As I've been going through these photographs, I've had mixed emotions. They've made me laugh, but I've also felt sad. As my friend Matt said ' If i could go back, it would be back to those days'. Sadly we can't return and all we have are these photographs to remind us. It's a bittersweet feeling. Another question that remains unanswered is do photographs actually help keep memories of events and people fresh? I don't know if they do, although maybe it depends on the person, place or event. I can't help but think of a girl i knew (and loved) whenever i smell a certain specific perfume on someone in the street, so it's not just the visual that can take us back.
I'm going to continue to put my collection of college images up on Facebook.
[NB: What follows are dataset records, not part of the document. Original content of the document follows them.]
(** What one [fit_result] leaves at a pixel of a band it writes. *)
Lemma fit_bands_pointwise (self : t) (result : list (list (list Z))) (w : window)
    (b y x old : Z) :
  fit_ready self result w ->
  0 <= b < out_bands self ->
  nth3 (raster_bands (out_raster self)) b y x = Some old ->
  (kept self w y x ->
   exists p, nth3 result b (y - wy1 w) (x - wx1 w) = Some p /\
             nth3 (fit_bands self result w) b y x = Some p) /\
  (~ kept self w y x -> nth3 (fit_bands self result w) b y x = Some old).
Proof.
  intros Hready Hb Hold.
  destruct Hready as [Hidx [Hwin [HO [HX [HY [Hnb [Hres Hshape]]]]]]].
  unfold kept, fit_bands, fit_block.
  destruct (trims self w) as [[[dy1 dy2] dx1] dx2] eqn:Et.
  destruct (trims_bounds self w _ _ _ _ HO Et) as [B1 [B2 [B3 [B4 [B5 B6]]]]].
  destruct Hwin as [W1 [W2 _]].
  set (T := window_sz self) in *.
  unfold nth3 in *. destruct (Z.ltb_spec b 0); [lia|].
  rewrite nth_error_mapi, Z2Nat.id by lia.
  unfold band in *.
  destruct (@nth_error (list (list Z)) (raster_bands (out_raster self)) (Z.to_nat b))
    as [old_band|] eqn:Eb; [|discriminate].
  cbn [option_map].
  destruct (Z.ltb_spec b (out_bands self)); [|lia].
  rewrite nth2_overlay, Hold. cbn [option_map].
  destruct (nth_error result (Z.to_nat b)) as [plane|] eqn:Ep;
    [|apply nth_error_None in Ep; lia].
  assert (Hplane : result_plane result b = plane).
  { unfold result_plane, index. destruct (Z.ltb_spec b 0); [lia|]. now rewrite Ep. }
  rewrite Hplane.
  rewrite Forall_forall in Hshape.
  pose proof (Hshape plane (nth_error_In _ _ Ep)) as Hsh.
  rewrite (nth2_crop2 T T) by (try exact Hsh; lia).
  split.
  - intros [Hy Hx].
    destruct (nth2_in_shape T T plane (y - wy1 w) (x - wx1 w) Hsh) as [p Hp]; try lia.
    exists p. split; [exact Hp|].
    destruct (Z.leb_spec 0 (y - (wy1 w + dy1))); [|lia].
    destruct (Z.ltb_spec (y - (wy1 w + dy1)) (T - dy2 - dy1)); [|lia].
    destruct (Z.leb_spec 0 (x - (wx1 w + dx1))); [|lia].
    destruct (Z.ltb_spec (x - (wx1 w + dx1)) (T - dx2 - dx1)); [|lia].
    cbn [andb].
    replace (y - (wy1 w + dy1) + dy1) with (y - wy1 w) by lia.
    replace (x - (wx1 w + dx1) + dx1) with (x - wx1 w) by lia.
    now rewrite Hp.
  - intros Hnot.
    destruct (Z.leb_spec 0 (y - (wy1 w + dy1))); cbn [andb]; [|reflexivity].
    destruct (Z.ltb_spec (y - (wy1 w + dy1)) (T - dy2 - dy1)); cbn [andb]; [|reflexivity].
    destruct (Z.leb_spec 0 (x - (wx1 w + dx1))); cbn [andb]; [|reflexivity].
    destruct (Z.ltb_spec (x - (wx1 w + dx1)) (T - dx2 - dx1)); cbn [andb]; [|reflexivity].
    exfalso. apply Hnot. lia.
Qed.

(** [get_next] succeeds on a window inside a raster without pixels above 256. *)
Lemma get_next_ok (self : t) (w : window) :
  index (windows self) (window_i self) = Some w ->
  0 <= window_i self ->
  1 <= window_sz self ->
  window_in_extent (RasterYSize (in_raster self)) (RasterXSize (in_raster self))
                   (window_sz self) w ->
  raster_ok (in_raster self) ->
  raster_bands (in_raster self) <> [] ->
  (forall b y x v, nth3 (raster_bands (in_raster self)) b y x = Some v -> v <= 256) ->
  get_next self
  = (set_window_i self (window_i self + 1),
     ok (Some (astype_uint8
                 (map (crop2 (wy1 w) (wy1 w + window_sz self) (wx1 w) (wx1 w + window_sz self))
                      (raster_bands (in_raster self)))))).
Proof.
  intros Hw Hi HT Hwin Hok Hne Hall.
  destruct Hwin as [W1 [W2 [W3 [W4 [W5 W6]]]]].
  set (T := window_sz self) in *.
  set (planes := map (crop2 (wy1 w) (wy1 w + T) (wx1 w) (wx1 w + T))
                     (raster_bands (in_raster self))).
  assert (Hend : window_i self <> len self).
  { unfold len. intros E. unfold index in Hw.
    destruct (Z.ltb_spec (window_i self) 0); [lia|].
    assert (Hn : nth_error (windows self) (Z.to_nat (window_i self)) <> None) by congruence.
    apply nth_error_Some in Hn. lia. }
  assert (Hpix : forall b y x,
             nth3 planes b y x
             = if (0 <=? y) && (y <? T) && (0 <=? x) && (x <? T)
               then nth3 (raster_bands (in_raster self)) b (wy1 w + y) (wx1 w + x)
               else None).
  { intros b y x. unfold planes. apply nth3_window_planes; try assumption; lia. }
  assert (Hsome : exists v, In v (concat (map (@concat Z) planes))).
  { destruct (raster_bands (in_raster self)) as [|b0 bs] eqn:Eb; [contradiction|].
    unfold raster_ok in Hok. rewrite Eb in Hok. inversion Hok as [|? ? Hb0 _]; subst.
    destruct (nth2_in_shape _ _ b0 (wy1 w + 0) (wx1 w + 0) Hb0) as [v Hv]; try lia.
    exists v. apply in_concat_nth3. exists 0, 0, 0. rewrite Hpix.
    destruct (Z.ltb_spec 0 T); [|lia]. cbn [Z.leb andb].
    rewrite ?Eb. exact Hv. }
  destruct Hsome as [v0 Hv0].
  destruct (list_max_le _ v0 256 Hv0) as [m [Hm [Hmin Hmle]]].
  pose proof (get_next_planes self w planes m Hend Hw eq_refl W5 W3 HT
                ltac:(fold T; lia) ltac:(fold T; lia) Hm) as Hrun.
  assert (Hle : m <= 256).
  { apply Hmle. intros e He. apply in_concat_nth3 in He.
    destruct He as [b [y [x He]]]. rewrite Hpix in He.
    destruct ((0 <=? y) && (y <? T) && (0 <=? x) && (x <? T)); [|discriminate].
    exact (Hall _ _ _ _ He). }
  destruct (Z.leb_spec m 256); [|lia]. exact Hrun.
Qed.

Lemma kept_iff (self : t) (w : window) (y x : Z) :
  kept self w y x <-> kept_in (overlap self) (img_h self) (img_w self) w y x.
Proof. unfold kept, trims, kept_in, trim. reflexivity. Qed.

Lemma kept_dec (O H W : Z) (w : window) (y x : Z) :
  kept_in O H W w y x \/ ~ kept_in O H W w y x.
Proof. unfold kept_in. lia. Qed.

(** One turn of the loop. *)
Lemma copy_step_ok (s0 s : t) (k : nat) :
  copy_ready s0 -> copied_so_far s0 k s -> (k < length (windows s0))%nat ->
  exists s', copy_step s = (s', ok tt) /\ copied_so_far s0 (S k) s'.
Proof.
  intros [HO [Hwins [Hok [RX [RY [Hne [Hnb Hall]]]]]]]
         [E1 [E2 [E3 [E4 [E5 [E6 [E7 [E8 [E9 [E10 [E11 Hpt]]]]]]]]]]] Hk.
  destruct (nth_error (windows s0) k) as [w|] eqn:Ew;
    [|apply nth_error_None in Ew; lia].
  rewrite Forall_forall in Hwins.
  pose proof (Hwins w (nth_error_In _ _ Ew)) as Hwin.
  assert (Hidx : index (windows s) (window_i s) = Some w)
    by (rewrite E7, E8, index_of_nat; exact Ew).
  assert (Hget := get_next_ok s w Hidx).
  rewrite E8, E1, E3, RX, RY in Hget.
  specialize (Hget ltac:(lia) ltac:(lia) Hwin Hok Hne Hall).
  set (blk := astype_uint8 _) in Hget.
  set (s1 := set_window_i s (Z.of_nat k + 1)) in *.
  assert (Hfr : fit_ready s1 blk w).
  { unfold fit_ready, s1.
    cbn [windows window_i img_h img_w window_sz overlap out_raster out_bands set_window_i].
    rewrite E1, E2, E4, E5, E6, E7, E9, E10, E11.
    replace (Z.of_nat k + 1 - 1) with (Z.of_nat k) by lia. rewrite index_of_nat.
    pose proof Hwin as [V1 [V2 [V3 [V4 [V5 V6]]]]].
    repeat split; try assumption; try lia.
    - unfold blk, astype_uint8. rewrite !length_map. unfold band in *. lia.
    - unfold blk, astype_uint8. apply Forall_forall. intros plane Hp.
      apply in_map_iff in Hp. destruct Hp as [p0 [<- Hp0]].
      apply in_map_iff in Hp0. destruct Hp0 as [b0 [<- Hb0]].
      apply has_shape2_map.
      unfold raster_ok in Hok. rewrite Forall_forall in Hok.
      destruct Hwin as [W1 [W2 [W3 [W4 [W5 W6]]]]].
      apply (has_shape2_crop2 (RasterYSize (in_raster s0)) (RasterXSize (in_raster s0)));
        [now apply Hok| | | | |]; lia. }
  exists (set_out_raster s1 (Raster (img_w s1) (img_h s1) (fit_bands s1 blk w))). split.
  - unfold copy_step, bindM. rewrite Hget. cbv beta iota.
    unfold ok at 1. cbv beta iota.
    apply (fit_result_spec s1 blk w Hfr).
  - unfold copied_so_far.
    cbn [windows window_i img_h img_w window_sz overlap out_raster out_bands in_raster
         set_window_i set_out_raster s1 RasterXSize RasterYSize raster_bands].
    repeat split; try assumption; try lia.
    + rewrite fit_bands_length. unfold s1. cbn [out_raster set_window_i]. exact E11.
    + intros b y x Hb Hy Hx. destruct (Hpt b y x Hb Hy Hx) as [v [Hv Himp]].
      assert (Hold : nth3 (raster_bands (out_raster s1)) b y x = Some v) by exact Hv.
      destruct (fit_bands_pointwise s1 blk w b y x v Hfr) as [Hin Hout].
      { unfold s1. cbn [out_bands set_window_i]. lia. }
      { exact Hold. }
      assert (Hk1 : kept s1 w y x <-> kept s0 w y x).
      { rewrite !kept_iff. unfold s1. cbn [overlap img_h img_w set_window_i].
        now rewrite E2, E4, E5. }
      destruct (kept_dec (overlap s0) (img_h s0) (img_w s0) w y x) as [Hkept|Hnot].
      * apply kept_iff in Hkept. destruct (Hin (proj2 Hk1 Hkept)) as [p [Hp Hnew]].
        exists p. split; [exact Hnew|]. intros _. rewrite <- Hp.
        unfold blk. rewrite nth3_astype_uint8.
        destruct Hwin as [W1 [W2 [W3 [W4 [W5 W6]]]]].
        rewrite nth3_window_planes by (try assumption; lia).
        unfold blk in Hp. rewrite nth3_astype_uint8 in Hp.
        rewrite nth3_window_planes in Hp by (try assumption; lia).
        destruct ((0 <=? y - wy1 w) && (y - wy1 w <? window_sz s0)
                  && (0 <=? x - wx1 w) && (x - wx1 w <? window_sz s0));
          [|discriminate].
        replace (wy1 w + (y - wy1 w)) with y by lia.
        replace (wx1 w + (x - wx1 w)) with x by lia. reflexivity.
      * assert (Hn1 : ~ kept s1 w y x).
        { intros Hc. apply Hnot. apply kept_iff. now apply Hk1. }
        exists v. split; [exact (Hout Hn1)|].
        intros [j [w' [Hj [Hw' Hk']]]].
        destruct (Nat.eq_dec j k) as [->|Hjk].
        -- rewrite Ew in Hw'. injection Hw' as <-. exfalso. apply Hnot.
           now apply kept_iff.
        -- apply Himp. exists j, w'. split; [lia|]. now split.
Qed.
They were taken with no real purpose in mind, but now they have a function. A role. Besides, it is better to have the photographs on show, making people laugh or smile, than to have them hidden away in a draw somewhere. Photography and emotional attachment have always gone together. They are often strongly bound together in the form of a family album or a portrait of a friend, so take as many pictures as you can, because once that moment in time has gone... it's gone for good.
Wednesday, 5 August 2009
This week i added Google ads to that list of online promotion. I have to admit that the only reason i did so was because of a Google voucher that entitled me to £50 of free advertising. The only cost i have to bare is a £5.00 set up fee. For an advertising cost that's a pretty good deal. Will it work? Well, it's hard to say at the moment but judging from previous experiences I've had, I'm not too optimistic. You can have a million people view your website, but if no one hires you what exactly have you gained apart from a million people viewing your work. A bit of publicity and that's about it.
I'll be keeping my eye on this over the coming weeks to see if the website viewing statistics change drastically.... if at all.
Sunday, 2 August 2009
This image, and the one in the previous post, were both taken from the rather large archive of negatives that I'm attempting to file properly. It's not an easy task, in fact it's pretty daunting, but it needs to be done. Dates, times and places all need to be added and logged, like i should have done in the first place. I started doing this a couple of years ago, so it's a kind of work in progress thing really. One day I'm sure to come to the end of it. Maybe.